Regional Australia comprises a third of Australia’s population, contributes most of its exports and many of its tourism destinations. In the past decade regional Australia with its mining industry kept recession and depression from Australia’s door. Its time for some regional Australia recognition.

I first raised this issue in 2010. Next year will be the first chance for a regional Australian to join the RBA board and express regional Australia’s rational expectation regarding monetary Policy and interest rates. In December 2015 Roger Corbett’s position comes up for re-election. Following that Catherine Tanna’s position is available on 29 March 2016, followed by John Akhurst role on 30 July 2016. Two other positions become available in 2017.

In total there are nine members of the RBA board with six non-executive members appointed by the Treasurer. The non-executive members are appointed for terms of up to five years. There is no limit on the number of terms a member may serve.

Are all the previous federal governments saying that there is no regional Australian who has the calibre to be appointed to the board? Next year, surely presents an opportunity for the current federal government to change this value judgement, honour the contribution of regional Australia and ensure regional Australia has a say in monetary policy decisions.

There are many worthy regional Australian contenders for this challenging role and some of them live in Townsville including, Company director Russell Laird, James Cook University Deputy Vice Chancellor Chris Cocklin and Chamber of Commerce president Stephen Moti.

After contributing our fair share over the past half century, its time a Townsville and regional Australian resident was appointed to the Reserve Bank Board. Only this way can a third of Australia’s population be confident that monetary policy decisions are including them.

The economic scorecard for Townsville and much of Queensland's regional economy certainly warrants unprecedented action from our political and business leaders. RBA Board membership is one positive step in a progressive Asian-centric trading zone in which Australia finds itself deeply entrenched.

Townsville is currently experiencing the highest unemployment rate at approximately 10 percent in the State and the property investment and accommodation economy is trending in negative territory with high vacancy rates and a notable decline in new mortgages being written by lenders.

Townsville Real Estate Blog will report on the specific factors our team believes has evolved contributing to the current property investment and accommodation economy in Townsville. Watch this space and visit our previous articles as follows:

North Queensland Strata Rental Market in Eye of Perfect Storm

Lead Indicators for Townsville Property Market

Time to Wake up and Smell the Roses; Queen Bees are Being Born

Townsville and Central Queensland's property market is experiencing significant challenges on the back of high unemployment, mainly due to misdirected, and perhaps in hindsight for the State government, unintended consequences from policy commitments aimed at remedial budget and economic measures. Many proponents believe these measures are excessive! Political judgement in the context of current sensitivities could cause political damage at the ballot box with a change likely in local representation.

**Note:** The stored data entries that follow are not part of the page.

(* ===== verification/VmmTheorems.v ===== *)
(** * The virtual memory manager: what it guarantees

    The main theorems about address spaces, each with a concrete instance. *)

From stdpp Require Import relations strings list.
From S2P Require Import Prelude BTree Vma VmaTree VmaTreeInv VmaTreeOps VmaTreeSpec VmaTreeRange.
From S2P Require Import VmaTreeEdit Extent Hole Rmap Account AddrSpace AddrSpaceOps AddrSpaceInv AddrSpaceSpec.
From S2P Require Import AddrSpaceMmap AddrSpaceProt AddrSpaceLock AddrSpaceMove AddrSpaceReach RmapSpec TreeRefine.
From S2P Require Import VmmFindings AccountSpec.

Import SpaceOps.

(** ** Shared lemmas *)

(** Closing every area takes what the areas weigh from the calls. *)
Lemma net_drop shm b m o :
  (shm = true -> shm_installed o = true) ->
  net shm b (foldl (fun o p => vma_closed p.2 o) o m) = net shm b o - mapped shm b m.
Proof.
  revert o. induction m as [|p m IH]; intros o Ho; cbn [foldl]; unfold mapped in *; [rewrite sumZ_nil; lia|].
  rewrite IH by (by rewrite installed_closed). rewrite net_closed, sumZ_cons by done. lia.
Qed.

Lemma wp_total {S A} (m : M S A) (Q : A -> S -> Prop) s : wp m Q s -> exists a s', m s = Done (a, s') /\ Q a s'.
Proof. unfold wp. destruct (m s) as [[a s']|]; [eauto|done]. Qed.

(** An address where a new mapping fits in the arena of the layout. *)
Definition fitting (s : AddressSpace) (len : Z) (j : nat) (a : Z) : Prop :=
  if mmap_topdown s then fits (t_map (vmas s)) len (pow2 j) Hole.MIN_USER_VA (arena_top s) a
  else fits (t_map (vmas s)) len (pow2 j) (Z.max (mmap_base s) Hole.MIN_USER_VA) Hole.MMAP_TOP a.

Lemma best_none s len j a : best s len j None -> ~ fitting s len j a.
Proof. unfold best, fitting. destruct (mmap_topdown s); intros H; apply H. Qed.

Lemma best_some s len j a : best s len j (Some a) -> fitting s len j a.
Proof. unfold best, fitting. destruct (mmap_topdown s); intros [H _]; apply H. Qed.



(** ** A machine to run on *)

Definition no_move (old new len : Z) : option Error := None.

Further uncertainty and policy risks to business from political instability is unwelcome developments in light of the most recent Stafford State bi-election in the northern suburbs of Brisbane. The appointment of a Townsville-based Reserve Bank Board Member could bring both strategic and practical benefits to the region where federal policy influence on military, research, education infrastructure is sustained by federal budgets.

Townsville Real Estate Blog supports Mr Colin Dwyer's insights and respect the foresight of such an important appointment impacting on regional monetary policy, which could also influence like never before, the formation of fiscal policy by incumbent and future governments.